* [GIVEN RECORDS]:
○ ○ ○

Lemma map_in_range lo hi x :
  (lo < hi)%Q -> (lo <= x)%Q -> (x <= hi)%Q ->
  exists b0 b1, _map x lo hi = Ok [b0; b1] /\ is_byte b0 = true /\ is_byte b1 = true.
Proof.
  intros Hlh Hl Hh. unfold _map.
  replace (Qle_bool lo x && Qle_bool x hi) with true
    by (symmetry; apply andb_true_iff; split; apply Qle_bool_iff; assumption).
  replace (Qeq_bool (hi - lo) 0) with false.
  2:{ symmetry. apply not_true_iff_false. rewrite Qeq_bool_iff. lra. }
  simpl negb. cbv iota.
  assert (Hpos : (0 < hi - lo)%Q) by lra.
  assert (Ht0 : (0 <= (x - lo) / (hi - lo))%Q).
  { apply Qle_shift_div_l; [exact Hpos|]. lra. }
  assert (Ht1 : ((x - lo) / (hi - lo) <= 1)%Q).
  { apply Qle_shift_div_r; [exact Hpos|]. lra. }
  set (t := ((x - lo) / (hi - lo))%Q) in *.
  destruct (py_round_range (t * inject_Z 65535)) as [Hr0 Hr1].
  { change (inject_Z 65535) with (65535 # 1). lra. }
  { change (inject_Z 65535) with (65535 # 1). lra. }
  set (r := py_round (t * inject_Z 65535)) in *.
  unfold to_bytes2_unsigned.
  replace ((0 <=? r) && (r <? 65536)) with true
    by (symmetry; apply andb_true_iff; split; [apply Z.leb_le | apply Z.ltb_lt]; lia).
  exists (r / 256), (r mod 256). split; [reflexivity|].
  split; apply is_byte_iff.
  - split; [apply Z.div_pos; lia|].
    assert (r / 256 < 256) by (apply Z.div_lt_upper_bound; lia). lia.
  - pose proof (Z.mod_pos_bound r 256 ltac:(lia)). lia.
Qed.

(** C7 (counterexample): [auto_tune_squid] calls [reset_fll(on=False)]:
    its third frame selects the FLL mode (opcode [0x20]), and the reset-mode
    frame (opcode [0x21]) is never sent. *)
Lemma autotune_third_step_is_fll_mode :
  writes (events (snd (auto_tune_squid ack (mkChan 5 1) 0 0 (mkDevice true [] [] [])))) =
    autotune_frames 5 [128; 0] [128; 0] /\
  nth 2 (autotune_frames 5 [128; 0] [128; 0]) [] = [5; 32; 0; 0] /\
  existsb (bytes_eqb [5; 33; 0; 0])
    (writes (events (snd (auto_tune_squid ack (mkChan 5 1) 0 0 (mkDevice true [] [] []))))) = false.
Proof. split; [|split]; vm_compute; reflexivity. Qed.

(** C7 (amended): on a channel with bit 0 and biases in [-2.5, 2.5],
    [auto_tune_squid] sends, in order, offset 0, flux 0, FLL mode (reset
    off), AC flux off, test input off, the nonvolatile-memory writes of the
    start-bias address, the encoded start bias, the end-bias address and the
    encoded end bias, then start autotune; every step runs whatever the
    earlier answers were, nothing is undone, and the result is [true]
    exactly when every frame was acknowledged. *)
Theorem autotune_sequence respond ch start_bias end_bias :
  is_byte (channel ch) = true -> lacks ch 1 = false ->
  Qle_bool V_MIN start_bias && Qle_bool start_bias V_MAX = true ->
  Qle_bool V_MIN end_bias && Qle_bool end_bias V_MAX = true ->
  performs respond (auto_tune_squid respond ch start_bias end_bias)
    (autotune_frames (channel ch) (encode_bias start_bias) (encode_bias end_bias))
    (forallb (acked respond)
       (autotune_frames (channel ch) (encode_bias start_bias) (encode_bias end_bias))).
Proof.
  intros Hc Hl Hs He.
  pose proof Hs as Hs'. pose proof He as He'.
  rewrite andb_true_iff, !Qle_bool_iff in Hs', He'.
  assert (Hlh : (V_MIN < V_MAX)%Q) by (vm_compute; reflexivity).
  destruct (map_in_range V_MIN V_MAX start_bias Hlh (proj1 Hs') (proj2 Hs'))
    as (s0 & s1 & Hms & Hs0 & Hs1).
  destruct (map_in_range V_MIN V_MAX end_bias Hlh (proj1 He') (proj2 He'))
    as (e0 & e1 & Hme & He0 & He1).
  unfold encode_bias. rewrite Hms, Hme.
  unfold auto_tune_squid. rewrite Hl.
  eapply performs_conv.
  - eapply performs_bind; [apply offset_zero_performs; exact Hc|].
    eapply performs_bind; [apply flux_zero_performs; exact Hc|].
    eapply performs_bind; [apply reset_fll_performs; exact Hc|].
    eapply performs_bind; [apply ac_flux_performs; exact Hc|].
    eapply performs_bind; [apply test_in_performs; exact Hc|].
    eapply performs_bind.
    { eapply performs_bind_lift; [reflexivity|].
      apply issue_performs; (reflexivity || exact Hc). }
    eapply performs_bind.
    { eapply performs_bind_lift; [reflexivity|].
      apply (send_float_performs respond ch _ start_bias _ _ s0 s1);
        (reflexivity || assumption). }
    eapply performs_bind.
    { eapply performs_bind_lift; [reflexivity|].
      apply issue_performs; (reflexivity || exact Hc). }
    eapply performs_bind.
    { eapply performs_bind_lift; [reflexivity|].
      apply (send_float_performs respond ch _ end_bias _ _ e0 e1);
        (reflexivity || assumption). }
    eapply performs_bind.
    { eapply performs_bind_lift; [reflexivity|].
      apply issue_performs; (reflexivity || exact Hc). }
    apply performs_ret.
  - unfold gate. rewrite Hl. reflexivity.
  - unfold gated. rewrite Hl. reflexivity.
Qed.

○ ○ ○

* [EXERCISE REQUIREMENTS]:
Which lines above run from the one containing "(lo < hi)%Q" to the one containing "set (r := py_round"? Give them again exactly, both ends included.

* [TASK ANSWER]:
  (lo < hi)%Q -> (lo <= x)%Q -> (x <= hi)%Q ->
  exists b0 b1, _map x lo hi = Ok [b0; b1] /\ is_byte b0 = true /\ is_byte b1 = true.
Proof.
  intros Hlh Hl Hh. unfold _map.
  replace (Qle_bool lo x && Qle_bool x hi) with true
    by (symmetry; apply andb_true_iff; split; apply Qle_bool_iff; assumption).
  replace (Qeq_bool (hi - lo) 0) with false.
  2:{ symmetry. apply not_true_iff_false. rewrite Qeq_bool_iff. lra. }
  simpl negb. cbv iota.
  assert (Hpos : (0 < hi - lo)%Q) by lra.
  assert (Ht0 : (0 <= (x - lo) / (hi - lo))%Q).
  { apply Qle_shift_div_l; [exact Hpos|]. lra. }
  assert (Ht1 : ((x - lo) / (hi - lo) <= 1)%Q).
  { apply Qle_shift_div_r; [exact Hpos|]. lra. }
  set (t := ((x - lo) / (hi - lo))%Q) in *.
  destruct (py_round_range (t * inject_Z 65535)) as [Hr0 Hr1].
  { change (inject_Z 65535) with (65535 # 1). lra. }
  { change (inject_Z 65535) with (65535 # 1). lra. }
  set (r := py_round (t * inject_Z 65535)) in *.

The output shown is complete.